Ganadora del Oscar a mejor película extranjera “El viajante”, del iraní Asghard Farhadi, propone un drama sobre un conflicto matrimonial acicateado por los férreos preceptos de la teocracia local, que desemboca en una suerte de enseñanza moral.


El realizador iraní Asghar Farhadi cobró notoriedad mundial esta última semana por no ir a recibir en persona su Oscar a la mejor película extranjera (de habla no inglesa) por El viajante y enviar en su lugar una misiva de rechazo –leída públicamente durante la entrega– a las políticas anti inmigratorias y anti musulmanas de Donald Trump.
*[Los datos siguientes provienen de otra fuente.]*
(* ===== verification/LatchBench.v ===== *)
(** * The benchmark of the latch, run in the model

    The test [page_latch_thread_benches] of src/src/buffer/page_table_latch.rs
    uses one latch again and again: it stores [PT_ON_DISK], lets a number of
    threads load, joins them and prints order statistics of their latencies.
    The schedule and the measured times of a round are arguments.  The barrier
    only makes the threads enter [load] together, which is how a round starts
    here. *)

From S2P Require Import Prelude Latch LatchFacts LatchProgress.
From stdpp Require Import strings sorting relations.
#[local] Open Scope Z_scope.

Definition THREADS : list nat := [1; 2; 10; 20; 50; 100; 250; 500; 750; 1000]%nat.

(** The closure of every thread. *)
Definition bench_work (_ : nat) (_ : Z) : work_result Z := WOk 10.

(** [thread] new threads at the entry of [load]. *)
Definition spawn (thread : nat) : gmap nat (pc Z) :=
  list_to_map ((λ i, (i, LoadState 0)) <$> seq 0 thread).

(** [for t in handles { .. t.join().unwrap() .. }]: waits for ever for a thread
    that does not finish, and panics on one that panicked. *)
Fixpoint join_all (handles : list nat) (c : config Z) : res Empty_set unit :=
  match handles with
  | [] => Ok tt
  | i :: handles =>
      match threads c !! i with
      | Some Panicked => Panic
      | Some p => if finished p then join_all handles c else Diverge
      | None => Diverge
      end
  end.

Record latency := Latency { first : Z; p50 : Z; p90 : Z; p99 : Z; last : Z }.

(** The printed statistics.  The products stay below [usize::MAX]: a vector of
    128-bit integers has fewer than [2^59] elements. *)
Definition latencies (times : list Z) : latency :=
  let results := merge_sort (≤) times in
  let len := length results in
  {| first := default 0 (results !! 0%nat);
     p50 := default 0 (results !! (len / 2)%nat);
     p90 := default 0 (results !! (len * 9 / 10)%nat);
     p99 := default 0 (results !! (len * 99 / 100)%nat);
     last := default 0 (list.last results) |}.

(** One round: the order in which its threads run and the time each takes. *)
Record run := Run { schedule : list (list nat); elapsed : nat → Z }.

Definition bench_start (thread : nat) (l : PageTableLatch.latch Z) : config Z :=
  Config (PageTableLatch.mk PT_ON_DISK (PageTableLatch.data l)) (spawn thread) [] [].

Definition bench_round (t : target) (thread : nat) (r : run) : M (PageTableLatch.latch Z) Empty_set latency :=
  λ l, let c := run_sched t bench_work (concat (schedule r)) (bench_start thread l) in
       (_ ← join_all (seq 0 thread) c; Ok (latencies (elapsed r <$> seq 0 thread)), cell c).

Fixpoint bench_loop (t : target) (l : list (nat * run)) : M (PageTableLatch.latch Z) Empty_set (list latency) :=
  match l with
  | [] => mret []
  | (thread, r) :: l => x ← bench_round t thread r; xs ← bench_loop t l; mret (x :: xs)
  end.

Definition page_latch_thread_benches (t : target) (runs : list run) :
  res Empty_set (list latency) * PageTableLatch.latch Z :=
  bench_loop t (zip THREADS runs) (PageTableLatch.mk PT_IN_MEMORY 10).

(** ** Order statistics *)

Lemma sorted_lookup (l : list Z) i j x y :
  StronglySorted (≤) l → l !! i = Some x → l !! j = Some y → (i ≤ j)%nat → x ≤ y.
Proof.
  intros Hs. revert i j. induction Hs as [|a l Hs IH Ha]; intros [|i] [|j]; cbn; try done || lia.
  - intros [= <-] [= <-]. lia.
  - intros [= <-] Hj _. rewrite Forall_lookup in Ha. by eapply Ha.
  - intros Hi Hj Hij. eapply IH; eauto. lia.
Qed.

Definition ordered (x : latency) : Prop :=
  first x ≤ p50 x ≤ p90 x ∧ p90 x ≤ p99 x ≤ last x.

Lemma latencies_ordered times :
  times ≠ [] → ordered (latencies times) ∧ first (latencies times) ∈ times ∧
  ∀ y, y ∈ times → first (latencies times) ≤ y ≤ last (latencies times).
Proof.
  intros Hne. unfold ordered, latencies. cbn [first p50 p90 p99 last].
  pose proof (StronglySorted_merge_sort (≤) times) as Hs.
  pose proof (merge_sort_Permutation (≤) times) as Hp.
  set (l := merge_sort (≤) times) in *. set (n := length l).
  assert (Hn : (0 < n)%nat).
  { unfold n. rewrite (Permutation_length Hp). destruct times; [done|cbn; lia]. }
  assert (Hget : ∀ k, (k < n)%nat → ∃ x, l !! k = Some x) by (intros; by apply lookup_lt_is_Some_2).
  rewrite last_lookup. change (length l) with n.
  assert (H1 : (n / 2 ≤ n * 9 / 10)%nat) by (apply Nat.div_le_lower_bound; [lia|];
    pose proof (Nat.mul_div_le n 2 ltac:(lia)); lia).
  assert (H2 : (n * 9 / 10 ≤ n * 99 / 100)%nat) by (apply Nat.div_le_lower_bound; [lia|];
    pose proof (Nat.mul_div_le (n * 9) 10 ltac:(lia)); lia).
  assert (H3 : (n * 99 / 100 < n)%nat) by (apply Nat.div_lt_upper_bound; lia).
  destruct (Hget 0%nat ltac:(lia)) as [a Ea], (Hget (n / 2)%nat ltac:(lia)) as [b Eb],
    (Hget (n * 9 / 10)%nat ltac:(lia)) as [c Ec], (Hget (n * 99 / 100)%nat H3) as [d Ed],
    (Hget (pred n) ltac:(lia)) as [e Ee].
  rewrite Ea, Eb, Ec, Ed, Ee. cbn.
  split_and!; try (eapply (sorted_lookup l); [done|eassumption|eassumption|lia]).
  - eapply elem_of_Permutation_proper; [symmetry; exact Hp|]. by eapply list_elem_of_lookup_2.
  - intros y Hy. apply (elem_of_Permutation_proper y _ _ Hp) in Hy. apply list_elem_of_lookup_1 in Hy as [k Hk].
    pose proof (lookup_lt_Some _ _ _ Hk). split; (eapply (sorted_lookup l); [done|eassumption|eassumption|unfold n; lia]).
Qed.

(** ** Rounds *)

Lemma spawn_lookup thread i : (i < thread)%nat → spawn thread !! i = Some (LoadState 0).
Proof.
  intros Hi. apply elem_of_list_to_map_1.
  - rewrite <- list_fmap_compose. cbn. rewrite list_fmap_id. apply NoDup_seq.
  - apply list_elem_of_fmap. exists i. split; [done|]. apply elem_of_seq. lia.
Qed.

Lemma spawn_inv thread i p : spawn thread !! i = Some p → p = LoadState 0 ∧ (i < thread)%nat.
Proof.
  intros H. apply elem_of_list_to_map_2, list_elem_of_fmap in H as (j & [= -> ->] & Hj).
  apply elem_of_seq in Hj. split; [done|lia].
Qed.

(** Every thread gets a turn in each of at least nine rounds of the scheduler. *)
Definition fair (thread : nat) (r : run) : Prop :=
  (9 ≤ length (schedule r))%nat ∧ ∀ l, l ∈ schedule r → ∀ j, (j < thread)%nat → j ∈ l.

(** Round robin is fair. *)
Lemma round_robin_fair thread f : fair thread (Run (replicate 9 (seq 0 thread)) f).
Proof.
  split; [done|]. intros l Hl j Hj. apply elem_of_replicate in Hl as [-> _]. apply elem_of_seq. lia.
Qed.

Lemma join_all_loaded c hs :
  (∀ i, i ∈ hs → ∃ v, threads c !! i = Some (Loaded v)) → join_all hs c = Ok tt.
Proof.
  induction hs as [|i hs IH]; intros H; cbn; [done|].
  destruct (H i) as [v ->]; [set_solver|]. apply IH. set_solver.
Qed.

Lemma bench_phase t d thread l :
  phase t bench_work d (run_sched t bench_work l (init d (spawn thread))).
Proof.
  apply run_phase, phase_init. intros i p Hi. left. by apply spawn_inv in Hi as [-> _].
Qed.

(** A fair round ends with the data loaded by exactly one thread. *)
Lemma bench_round_ok t thread r l :
  prof t = Release → (0 < thread)%nat → fair thread r →
  bench_round t thread r l =
    (Ok (latencies (elapsed r <$> seq 0 thread)), PageTableLatch.mk PT_IN_MEMORY 10).
Proof.
  intros Ht Hn [Hlen Hfair]. unfold bench_round. set (d := PageTableLatch.data l).
  change (bench_start thread l) with (init d (spawn thread)).
  assert (Hall : ∀ i, (i < thread)%nat → ∃ v, threads (run_sched t bench_work (concat (schedule r))
    (init d (spawn thread))) !! i = Some (Loaded v)).
  { intros i Hi. apply nine_rounds; try done.
    - intros j. by exists 10.
    - intros j p Hj. left. by apply spawn_inv in Hj as [-> _].
    - by apply spawn_lookup.
    - intros k Hk j Hj. apply (Hfair k Hk). apply elem_of_dom in Hj as [p Hj].
      by apply spawn_inv in Hj as [_ ?]. }
  rewrite join_all_loaded by (intros i Hi; apply elem_of_seq in Hi; apply Hall; lia).
  cbn. f_equal. destruct (Hall 0%nat Hn) as [v Hv].
  destruct (phase_agreement _ _ _ _ _ _ (bench_phase t d thread _) Hv) as ((w & [= <-] & _) & Hc & _).
  exact Hc.
Qed.

(** The benchmark passes: with fair schedules of release builds each round is
    joined, the latch can be used again, it ends in memory with the loaded
    value, and the statistics are printed in increasing order. *)
Theorem latch_benches_pass t runs :
  prof t = Release → Forall2 fair THREADS runs →
  ∃ out, page_latch_thread_benches t runs = (Ok out, PageTableLatch.mk PT_IN_MEMORY 10) ∧
    length out = length THREADS ∧ Forall ordered out.
Proof.
  intros Ht. unfold page_latch_thread_benches.
  assert (Hpos : Forall (λ n, 0 < n)%nat THREADS) by (apply (bool_decide_unpack _); exact I).
  revert runs Hpos. generalize THREADS as ns.
  induction ns as [|n ns IH]; intros runs Hpos Hf; inversion Hf as [|? r ? rs Hr Hrs]; subst; cbn.
  - by exists [].
  - inversion Hpos; subst. destruct (IH rs) as (out & E & Hlen & Ho); [done..|].
    exists (latencies (elapsed r <$> seq 0 n) :: out). unfold mbind, M_bind.
    rewrite bench_round_ok, E by done. split_and!; [done|cbn; by rewrite Hlen|].
    constructor; [|done]. apply latencies_ordered. destruct n; [lia|done].
Qed.

(** In debug builds the same test can panic: a thread that waits 256 times
    while another one loads overflows its counter, and [unwrap] on its join
    passes the panic on. *)
Theorem latch_bench_debug_panics r :
  let starve := [[0; 0; 0]; replicate 600 1; replicate 5 0]%nat in
  (bench_round (Target Debug LittleHost) 2 (Run starve r) (PageTableLatch.mk PT_IN_MEMORY 10)).1 = Panic.
Proof. vm_compute. reflexivity. Qed.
Farhadi ha venido cosechando elogiosas críticas y aceptación de un amplio espectro de espectadores universales merced a un par de títulos anteriores de circulación más masiva, sobre todo por la premiada en Cannes La separación, intenso retrato de la clase media iraní que navega a media agua entre las férreas y medioevales creencias de la teocracia local y una conciencia crítica asociada a la sensibilidad y a las prácticas liberales en su sentido político más aceptable.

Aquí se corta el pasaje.